Consolidating Group Policy Objects



  • So this is a two fold question regarding GPO's.

    First, does it hurt to have multiple distinct GPO's for specific purposes? (say 40 for arguments sake, I don't know how many we have specifically.)
    I'm assuming that multiple small GPO's means more work for the servers and client pc's that receive these GPO's but want confirmation.

    Second, is there an automated way to compile the existing GPO's into 1 concise GPO?



  • Paging @Rob-Dunn



  • @DustinB3403 said:

    So this is a two fold question regarding GPO's.

    First, does it hurt to have multiple distinct GPO's for specific purposes? (say 40 for arguments sake, I don't know how many we have specifically.)
    I'm assuming that multiple small GPO's means more work for the servers and client pc's that receive these GPO's but want confirmation.

    Second, is there an automated way to compile the existing GPO's into 1 concise GPO?

    From what I know, keeping each GPO to a single distinct purpose is considered best practice so you can more easily troubleshoot group policy conflicts/failures.



  • I am no GPO expert but I believe that @WingCreative is correct. Small, discrete GPOs when possible.



  • @WingCreative I thought the same thing but am now uncertain. It makes sense, for the simplicity of the argument. You create a discrete GPO for a specific purpose. If it doesn't work, then you go back and look into it.

    My concern is if existing GPO's might conflict and cause all sorts of issues.

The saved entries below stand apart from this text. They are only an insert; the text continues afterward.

(** * The detection-engine lifecycle of [detect-engine.c]

    A shallow embedding of the reload latch, the application-layer inspection
    registry, the configuration-driven part of the engine-context build, the
    thread-keyword lookup and the master registry of engine contexts, followed
    by the properties established about them.

    Conventions.
    - C integers are values of [Z]; where the source does arithmetic on a
      fixed-width field the wrap-around is written out.
    - A pointer to an engine context is [option loc] ([None] is [NULL]); the
      contexts themselves live in a heap [gmap loc DetectEngineCtx], so the
      intrusive [next] links and their aliasing are the ones of the source.
    - A call either returns, terminates the process ([exit], [BUG_ON]),
      touches memory it must not, or runs out of the fuel given to a loop
      over a heap list (such a list may be cyclic). *)

From Stdlib Require Import ZArith String Ascii Bool Lia.
From stdpp Require Import base option list gmap.

Local Open Scope Z_scope.

(** ** Outcomes of a call *)

Inductive outcome (A : Type) : Type :=
| Ret (a : A)      (* the call returns [a] *)
| Exit             (* exit(EXIT_FAILURE) or a failed BUG_ON *)
| Undef            (* access outside an object or through a dangling pointer *)
| OutOfFuel.         (* the loop fuel of the model ran out *)

Arguments Ret {A} a.
Arguments Exit {A}.
Arguments Undef {A}.
Arguments OutOfFuel {A}.

Definition obind {A B : Type} (o : outcome A) (k : A -> outcome B) : outcome B :=
  match o with
  | Ret a => k a
  | Exit => Exit
  | Undef => Undef
  | OutOfFuel => OutOfFuel
  end.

    Not having any issues at the moment. But just thinking.



  • @DustinB3403 said:

    @WingCreative I thought the same thing but am now uncertain. It makes sense, for the simplicity of the argument. You create a discrete GPO for a specific purpose. If it doesn't work, then you go back and look into it.

    My concern is if existing GPO's might conflict and cause all sorts of issues.

    Not having any issues at the moment. But just thinking.

    Fair enough, I'm interested to know which way is more efficient for endpoints processing the policy as well!

    To be honest, I'm mostly just parroting what I've seen people with higher spice levels than me say on SW - though our current environment has dozens of distinct GPOs and we haven't had any issues with it an occasional gpupdate /force couldn't fix.



  • @DustinB3403 Really careful documentation of GPO's is key.

    Obligatory: when I started here they had hired my boss only a couple weeks prior and she was having issues with Adobe reader (of all things) on all our PC's. Tracked it down to a GPO forcing version (7?), which triggered an uninstall / reinstall & puked.



  • Documentation... hahahah..... Matt sidebar!!


  • Banned

    Always separate your GPOs out in to specific functions/goals.

    Disable the Computer or User configuration if you aren't using both on the GPO.



  • There is a performance hit with many GPOs, but I don't know what constitutes many. A recent conversation leads me to believe that 10-20 GPOs processed per object should be fine, but I don't know that.



  • Multiple GPO's is definitely the way to go.
    Don't get too granular though, there's a fine line between neatly contained and OCD.
     
    Remember that the closest GPO to the object is applied last. This means that the last GPO applied will override any other GPO attempting to apply settings to the same area.



  • The key...if you're into functional GPO's (vs. monolithic) is having an effective and meaningful OU structure. Otherwise, half of your time will be creating security filters or specific targeting which can get very confusing very quickly.

    The performance impact of processing GPO's in general is negligible, but it does depend on what that GPO is doing (i.e. deploying software in general or printers over slow links? Have a seat and grab a cup of coffee). I would be more concerned if you have slow links at your sites - if this is the case, you need to ensure that you have Sites and Services configured appropriately and a RODC at your remote site to facilitate speedy logins.

    Being aware of GPO enforcement (which you should try to avoid) and LSDO ordering will help you tons.

    There's really no right or wrong way to deploy GPO's as it is more about what you're doing with them, how they are deploying, and what you're deploying them to.

    Personally, my preference is to break my GPO's out to functional objects - i.e. this one is for security, this one is for desktop preferences, this one is for drive mappings, etc.